Alors ce soir, c’est entendu, c’est un contrat entre vous et moi. J’exige l’attention et l’adhésion de vous qui me regardez.

Si je dis Persée décapitant Méduse (poing levé)
Si je dis Vierge noire (poing levé)
Si je dis Isadora Duncan agonisant (poing levé)
Si je dis femme voilée (poing levé)
Si je dis femme fatale (poing levé)
Si je dis femme battue (poing levé)
Si je dis cheval sauvage (poing levé)
Si je dis soupe populaire, homme sans maison (poing levé)
Si je dis picnic, plage, soleil (poing levé)
Si je dis Kunta Kinté (poing levé)
Si je dis bonne baise du samedi (poing levé)
Si je dis plus belle journée de ma vie (poing levé)
Si je dis garce, négresse, putain (poing levé)
Si je dis ceci est mon corps livré pour vous (poing levé)
Si je dis 3-2-1 ACTION (poing levé)

NOUS CROYONS.

Ou plutôt, la beauté de l’art, c’est que nous voulons y croire. Nous voulons croire en ses pouvoirs. Et nous voulons croire en ses effets. Pourtant, artistes, nous savons la futilité, la vacuité, la complète insignifiance de ce que nous faisons.
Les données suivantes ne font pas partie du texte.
Fixpoint check_vcs_loop (tick : Z) (vc : nat -> tx_vc) (ixs : list nat) (d : CXLDevice)
    : res (option tx_vc * CXLDevice) :=
  match ixs with
  | [] => Ok (None, d)
  | i :: ixs =>
      let j := (i mod NUM_VC)%nat in
      let! (found, d) := try_vc tick (vc j) j d in
      if found : bool then Ok (Some (vc j), d) else check_vcs_loop tick vc ixs d
  end.

(** [CXLDevice::check_vcs_for_packing] *)
Definition check_vcs_for_packing (tick : Z) (vc : nat -> tx_vc) (d : CXLDevice)
    : res (option tx_vc * CXLDevice) :=
  check_vcs_loop tick vc (seq (packer_cur_vc d) NUM_VC) d.

(** [CXLDevice::get_msg_from_vcs]; [None] is [valid = false]. *)
Definition get_msg_from_vcs (tick : Z) (d : CXLDevice) : res (option tx_vc * CXLDevice) :=
  match pkr2_state d with
  | rr_r =>
      let! (v, d) := check_vcs_for_packing tick NdrTx d in
      match v with
      | Some v => Ok (Some v, set_pkr2_state rr_R d)
      | None =>
          let! (v, d) := check_vcs_for_packing tick DrsTx d in
          match v with
          | Some v => Ok (Some v, set_pkr2_state rr_w d)
          | None => Ok (None, d)
          end
      end
  | rr_R =>
      let! (v, d) := check_vcs_for_packing tick DrsTx d in
      match v with
      | Some v => Ok (Some v, set_pkr2_state rr_w d)
      | None =>
          let! (v, d) := check_vcs_for_packing tick NdrTx d in
          match v with
          | Some v => Ok (Some v, set_pkr2_state rr_R d)
          | None => Ok (None, d)
          end
      end
  | rr_w =>
      let! (v, d) := check_vcs_for_packing tick NdrTx d in
      match v with
      | Some v => Ok (Some v, set_pkr2_state rr_r d)
      | None =>
          let! (v, d) := check_vcs_for_packing tick DrsTx d in
          match v with
          | Some v => Ok (Some v, set_pkr2_state rr_w d)
          | None => Ok (None, d)
          end
      end
  | rr_W => Abort "Illegal state in round robin"
  end.

(** [CXLDevice::credit_sanity_check] *)
Definition credit_sanity_check (d : CXLDevice) : res unit :=
  assert! (rsp_credit (int_cred d) =? 0), "Rsp cred of device should be 0" in
  assert! (0 <=? req_credit (int_cred d)) && (req_credit (int_cred d) <=? size_ (M2S_Req d)),
    "Req cred of host out of range" in
  assert! (0 <=? data_credit (int_cred d)) && (data_credit (int_cred d) <=? size_ (M2S_RWD d)),
    "Data cred of host out of range" in
  Ok tt.

(** The share of [c] free credits each of [n] hosts is given. *)
Definition credit_share (c n : Z) : Z :=
  if c =? 1 then 1 else if 1 <? c then c / n else 0.

(** [CXLDevice::get_device_credits] *)
Definition get_device_credits (d : CXLDevice) : res (credits * CXLDevice) :=
  let! _ := credit_sanity_check d in
  let n := Z.of_nat (length (connected_hosts d)) in
  let c := int_cred d in
  let req := credit_share (req_credit c) n in
  let dat := credit_share (data_credit c) n in
  Ok (mk_credits req 0 dat,
      set_int_cred (mk_credits (req_credit c - req) (rsp_credit c) (data_credit c - dat)) d).

(** [CXLDevice::add_flit_to_buf(flit_to_pack)] *)
Definition add_flit_to_buf (g : globals) (d : CXLDevice) : res (globals * CXLDevice) :=
  let f := flit_to_pack d in
  let f := set_flit_time (set_time_of_creation (curr_tick g) (flit_time f)) f in
  let! (crds, d) := get_device_credits d in
  let f := set_header (set_credit crds (header f)) f in
  let f := set_time set_tick_repacked (curr_tick g) f in
  let f := set_flit_id (flit_counter g) f in
  let g := set_flit_counter (u64 (flit_counter g + 1)) g in
  let d := set_flit_to_pack f d in
  let! b := enqueue f (tx_buffer d) in
  let d := set_tx_buffer b d in
  let d := set_packer_seq_length
             (if 0 <? packer_rollover d then packer_seq_length d + 1 else 0) d in
  assert! negb ((packer_seq_length d =? seq_threshold d) && (0 <? packer_rollover d)),
    "Device pakcer sequence threshold violated" in
  Ok (g, d).

(** [header.slots[i] = t; slots[i] = s] *)
Definition put_slot (i : nat) (t : slot_type) (s : slot) (f : flit) : flit :=
  set_slot_at i s (set_header (set_hdr_slots (<[i := t]> (hdr_slots (header f))) (header f)) f).

(** A data slot with the id and the address of the last header. *)
Definition put_data (i : nat) (d : CXLDevice) : CXLDevice :=
  set_flit_to_pack
    (put_slot i data (data_slot (last_drs_hdr d) (slot_at (flit_to_pack d) i)) (flit_to_pack d)) d.

(** The packing of one slot from the virtual channel found. *)
Definition pack_slot (i : nat) (v : tx_vc) (d : CXLDevice) : res CXLDevice :=
  let! m := get_head (vc_get d v) in
  match opCode m with
  | NDR =>
      if slot_count_in_flit (flit_to_pack d) s2m_ndr <=? 1 then
        let s := set_slot_ty s2m_ndr (slot_at (flit_to_pack d) i) in
        let s := set_slot_msg (message_copy m) s in
        let d := set_flit_to_pack (put_slot i s2m_ndr s (flit_to_pack d)) d in
        let c := int_cred d in
        let d := set_int_cred (mk_credits (req_credit c) (rsp_credit c) (data_credit c + 1)) d in
        let c := cred_at (ext_creds d) 0 in
        let d := set_ext_creds (<[0 := mk_credits (req_credit c) (rsp_credit c - 1)
                                         (data_credit c)]> (ext_creds d)) d in
        let! b := dequeue (vc_get d v) in
        Ok (vc_set v b d)
      else Ok d
  | DRS =>
      if ((slot_count_in_flit (flit_to_pack d) s2m_drs_hdr =? 0) && (i =? 0)%nat) ||
         ((slot_count_in_flit (flit_to_pack d) s2m_drs_hdr =? 0) &&
          are_all_slots_after_this_empty (flit_to_pack d) i)
      then
        let s := set_slot_ty s2m_drs_hdr (slot_at (flit_to_pack d) i) in
        let d := set_last_drs_hdr (message_copy m) d in
        let s := set_slot_msg (message_copy m) s in
        let d := set_flit_to_pack (put_slot i s2m_drs_hdr s (flit_to_pack d)) d in
        let d := set_packer_rollover 4 d in
        let c := cred_at (ext_creds d) 0 in
        let d := set_ext_creds (<[0 := mk_credits (req_credit c) (rsp_credit c)
                                         (data_credit c - 1)]> (ext_creds d)) d in
        let! b := dequeue (vc_get d v) in
        Ok (vc_set v b d)
      else Ok d
  | _ => Abort "Illegal message type"
  end.

(** The loop over the slots. *)
Fixpoint pack_loop (tick : Z) (ixs : list nat) (d : CXLDevice) : res CXLDevice :=
  match ixs with
  | [] => Ok d
  | i :: ixs =>
      if negb (slot_type_eqb (slot_ty_at (flit_to_pack d) i) empty) then pack_loop tick ixs d
      else if negb (packer_rollover d =? 0) && negb (i =? 0)%nat then
        let d := put_data i d in
        pack_loop tick ixs (set_packer_rollover (packer_rollover d - 1) d)
      else
        let! (v, d) := get_msg_from_vcs tick d in
        match v with
        | None => Ok d
        | Some v => let! d := pack_slot i v d in pack_loop tick ixs d
        end
  end.

(** The data slots of a new flit that are owed from the last one. *)
Definition put_rollover (d : CXLDevice) : res CXLDevice :=
  if packer_rollover d =? 1 then
    Ok (set_packer_rollover (packer_rollover d - 1) (put_data 1 d))
  else if packer_rollover d =? 2 then
    Ok (set_packer_rollover (packer_rollover d - 2) (put_data 2 (put_data 1 d)))
  else if packer_rollover d =? 3 then
    Ok (set_packer_rollover (packer_rollover d - 3) (put_data 3 (put_data 2 (put_data 1 d))))
  else if packer_rollover d =? 4 then
    Ok (set_packer_rollover (packer_rollover d - 4)
          (put_data 3 (put_data 2 (put_data 1 (put_data 0 d)))))
  else Abort "Illegal rollover count".

(** Hand the flit over unless the transmit buffer exerts backpressure. *)
Definition send_packed (g : globals) (d : CXLDevice) : res (bool * (globals * CXLDevice)) :=
  if is_buf_full (tx_buffer d) then Ok (true, (g, d))
  else
    let! (g, d) := add_flit_to_buf g d in
    Ok (true, (g, set_is_packer_waiting false d)).
(* ===== verification/DevPack.v ===== *)
(** * The device's packer respects the packing protocol

    Proofs about [CXLDevice::FLIT_packer]: it never violates one of its
    assertions, the sequence threshold included, every flit it hands to the
    transmit buffer is legal ([Packing.wf_flit]) after the flits sent
    before, and no response is lost or duplicated on the way from the
    virtual channels to the buffer. *)
From Stdlib Require Import ZArith Lia Bool String.
From stdpp Require Import base list gmap.
From S2P Require Import Prelude Flit CxlBuf Samples CxlBus Packing CxlNode RamIf CxlDevice.

#[local] Existing Instance s2m_dialect.

Lemma kind_ndr u : kind_of u = Plain <-> u = s2m_ndr.
Proof. exact (kind_of_plain u). Qed.
Lemma kind_drs u : kind_of u = Hdr <-> u = s2m_drs_hdr.
Proof. exact (kind_of_hdr u). Qed.

Section DevPack.
Context `{Indet} (p : CXLParams).
Implicit Types d : CXLDevice.

(** ** Searching the virtual channels *)

(** A search moves the round-robin cursor, and may create the entry of the
    host with zero credits. *)
Definition searched d d' : Prop :=
  exists c e, d' = set_packer_cur_vc c (set_ext_creds e d) /\
    forall k, cred_at e k = cred_at (ext_creds d) k.

Lemma dev_searched_refl d : searched d d.
Proof. exists (packer_cur_vc d), (ext_creds d). by destruct d. Qed.

Lemma dev_searched_trans d1 d2 d3 : searched d1 d2 -> searched d2 d3 -> searched d1 d3.
Proof.
  intros (c & e & -> & He) (c' & e' & -> & He'). exists c', e'. split; [done|].
  intros k. rewrite He'. apply He.
Qed.

(** Is the message [m] at the head of a channel eligible for packing? *)
Definition credit_ok (oc : opcode) d : bool :=
  match oc with
  | NDR => negb (rsp_credit (cred_at (ext_creds d) 0) =? 0)
  | DRS => negb (data_credit (cred_at (ext_creds d) 0) =? 0) &&
           (packer_seq_length d <? seq_threshold d)
  | _ => false
  end.
Definition head_eligible (tick : Z) (oc : opcode) d (v : tx_vc) : bool :=
  match q_ (vc_get d v) with
  | m :: _ => (delay_vc_to_pack p <=? tick - tick_ramulator_complete (msg_time m)) && credit_ok oc d
  | [] => false
  end.
Definition available (tick : Z) (oc : opcode) (vc : nat -> tx_vc) d : bool :=
  existsb (fun j => head_eligible tick oc d (vc j)) (seq 0 NUM_VC).
(** The head of channel [v] moves to the input buffer of the memory, and the
    other channels stay as they are. *)
Definition moves (v : rx_vc) d d' : Prop :=
  exists m l, q_ (rx_get d v) = m :: l /\ q_ (rx_get d' v) = l /\
    if_buf (inp_buf d') = if_buf (inp_buf d) ++ [mk_ramulator_req (msg_id m) VALID (address m) (vc_type v)] /\
    (messages_in_ramulator d !! msg_id m = None -> messages_in_ramulator d' !! msg_id m = Some m) /\
    (forall k, k <> msg_id m -> messages_in_ramulator d' !! k = messages_in_ramulator d !! k) /\
    req_credit (int_cred d') = req_credit (int_cred d) + (match v with ReqRx => 1 | RwdRx => 0 end) /\
    rx_get d' (other_vc v) = rx_get d (other_vc v) /\ same_tx d d'.

Lemma ram_inv_vc d v : ram_inv d -> Forall (fun m => opCode m = vc_op v) (q_ (rx_get d v)).
Proof. intros []. by destruct v. Qed.

Lemma check_rx_vc_spec tick v d : ram_inv d ->
  exists b d', check_rx_vc p tick v d = Ok (b, d') /\ b = ready tick d v /\
    if b : bool then moves v d d' /\ ram_inv d' else d' = d.
Proof.
  intros Hinv. pose proof (ram_inv_vc d v Hinv) as Hm. unfold check_rx_vc, ready, head_ready.
  destruct (q_ (rx_get d v)) as [|m l] eqn:Hq; [by exists false, d|].
  apply Forall_cons in Hm as [Hop Hm]. rewrite Z.ltb_antisym.
  destruct (_ <=? _); cbn [negb andb]; [|by exists false, d].
  destruct (isFull (inp_buf d)) eqn:Hf; cbn [negb]; [by exists false, d|].
  destruct (buf_add_ok (mk_ramulator_req (msg_id m) VALID (address m) (vc_type v)) (inp_buf d) (ri_buf d Hinv) Hf)
    as (ib & Eb & Hb & Hbok).
  assert (Er : message2ramulator_req m = Ok (mk_ramulator_req (msg_id m) VALID (address m) (vc_type v))).
  { unfold message2ramulator_req. rewrite Hop. by destruct v. }
  rewrite Er. cbn [bind]. rewrite Eb. cbn [bind]. rewrite Hop.
  destruct Hinv. destruct v; simpl in *; unfold dequeue, is_buf_empty; simpl; rewrite Hq; simpl;
    (do 2 eexists; split; [done|]; split; [done|]; split;
     [ exists m, l; simpl; split_and!; try done; try (by rewrite Hb); try (by rewrite Hq)
     | constructor; simpl; by rewrite ?Hq ]).
  all: try (intros Hn; rewrite Hn; by rewrite lookup_insert_eq).
  all: try (intros k Hk; destruct (messages_in_ramulator d !! msg_id m); [done|]; by rewrite lookup_insert_ne).
  all: lia.
Qed.
(* ===== verification/DramTiming.v ===== *)
(** * The timing checks of the DRAM model are exact

    A declarative reading of the timing tables: a command may be issued at a
    clock when, for every node on its way down to its scope and every timing
    entry of that node, the entry's delay has passed since the command it
    refers to.  [DRAM::check] answers exactly this for the commands issued so
    far, however many there were, with its bounded histories and its table of
    earliest clocks. *)
From Stdlib Require Import ZArith Lia Bool String.
From stdpp Require Import base list gmap.
From S2P Require Import Prelude Dram.

(** ** The part of a standard the proofs rely on *)
Section Timing.
Context {C S : Type} `{EqDecision C} (spec : Spec C S).
#[local] Abbreviation DRAM := (DRAM C S).
#[local] Abbreviation TimingEntry := (TimingEntry C).

(** Same levels, ids and timing data, at every node. *)
Inductive same_timing : DRAM -> DRAM -> Prop :=
| same_timing_node n n' :
    level n' = level n -> id n' = id n -> next n' = next n -> prev n' = prev n ->
    Forall2 same_timing (children n) (children n') -> same_timing n n'.

Class TimingOk : Prop := {
  dist_pos l c t : In t (timing spec l c) -> 1 <= te_dist t;
  dist_sibling l c t : In t (timing spec l c) -> te_sibling t = true -> te_dist t = 1;
  dist_refresh l c t : In t (timing spec l c) -> te_sibling t = false ->
    is_refreshing spec c = true -> is_opening spec (te_cmd t) = true -> te_dist t = 1;
  lambda_same l c f n i : lambda spec l c = Some f -> same_timing n (f n i)
}.

(** ** Events and their history at a node *)
Record event : Type := mk_ev { ev_cmd : C; ev_addr : list Z; ev_clk : Z }.
(** ** Row hits *)
Definition bank_hit (node : Node) (cmd : Command) (id : Z) : res bool :=
  match state node with
  | Closed => Ok false
  | Opened => match row_state node !! id with Some _ => Ok true | None => Ok false end
  | _ => Abort "false"
  end.
Definition bank_open (node : Node) (cmd : Command) (id : Z) : res bool :=
  match state node with
  | Closed => Ok false
  | Opened => Ok true
  | _ => Abort "false"
  end.
(** [DDR4::init_rowhit] and [DDR4::init_rowopen] *)
Definition rowhit (lvl : nat) (c : Command) : option (Node -> Command -> Z -> res bool) :=
  match lvl, c with 3%nat, RD => Some bank_hit | 3%nat, WR => Some bank_hit | _, _ => None end.
Definition rowopen (lvl : nat) (c : Command) : option (Node -> Command -> Z -> res bool) :=
  match lvl, c with 3%nat, RD => Some bank_open | 3%nat, WR => Some bank_open | _, _ => None end.

(** ** State changes *)
Definition open_row (node : Node) (id : Z) : Node :=
  set_row_state (<[id := Opened]> (row_state node)) (set_state Opened node).
Definition close_bank (node : Node) : Node := set_row_state ∅ (set_state Closed node).
Definition close_all (node : Node) : Node :=
  set_children (map (fun bg => set_children (map close_bank (children bg)) bg) (children node)) node.
(** [DDR4::init_lambda] *)
Definition lambda (lvl : nat) (c : Command) : option (Node -> Z -> Node) :=
  match lvl, c with
  | 3%nat, ACT => Some open_row
  | 3%nat, PRE => Some (fun node _ => close_bank node)
  | 1%nat, PREA => Some (fun node _ => close_all node)
  | 1%nat, REF => Some (fun node _ => node)
  | 3%nat, RD => Some (fun node _ => node)
  | 3%nat, WR => Some (fun node _ => node)
  | 3%nat, RDA => Some (fun node _ => close_bank node)
  | 3%nat, WRA => Some (fun node _ => close_bank node)
  | 1%nat, PDE => Some (fun node _ =>
      set_state (if banks_closed node then PrePowerDown else ActPowerDown) node)
  | 1%nat, PDX => Some (fun node _ => set_state PowerUp node)
  | 1%nat, SRE => Some (fun node _ => set_state SelfRefresh node)
  | 1%nat, SRX => Some (fun node _ => set_state PowerUp node)
  | _, _ => None
  end.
Quel apaisement pour les jeunes hommes matant l’eau en haut du pont? Quel apaisement pour les fins de vie désœuvrées en CHSLD, les petites filles violées, les kilos de chair à canon, les injustices et les humiliations? Quel apaisement?

Nous, artistes, nous répliquons avec force procédés, combines et stratagèmes, espérant l’esbroufe, faisant subir au spectateur ruses et manipulations, tirant les fils et les ficelles… Pour que quelqu’un, quelque part, soit ému… De nous avoir cru. De nous avoir lu.

Depuis que le monde est monde et que le Sapiens est savant, il y a un souffle qui soulève nos carcasses, qui meut nos corps et qui anime notre race. Et c’est de ce souffle que se nourrit le mystère. Le mystère de la foi. Celui qui donne à penser qu’un geste, qu’un coup de crayon, qu’un agencement de mots, de notes ou de couleurs donnera à voir, donnera à croire, donnera un soupçon d’espoir…

… Permettra cet apaisement, cette consolation, cette demi-tranquilité pour les phases terminales, pour les sur-le-point-de-se-suicider, pour les presque vivants, pour les revenus de guerre, pour les revenus de tout, pour les revenus de loin, pour les jamais partis, pour les ressuscités et pour les poqués de la vie?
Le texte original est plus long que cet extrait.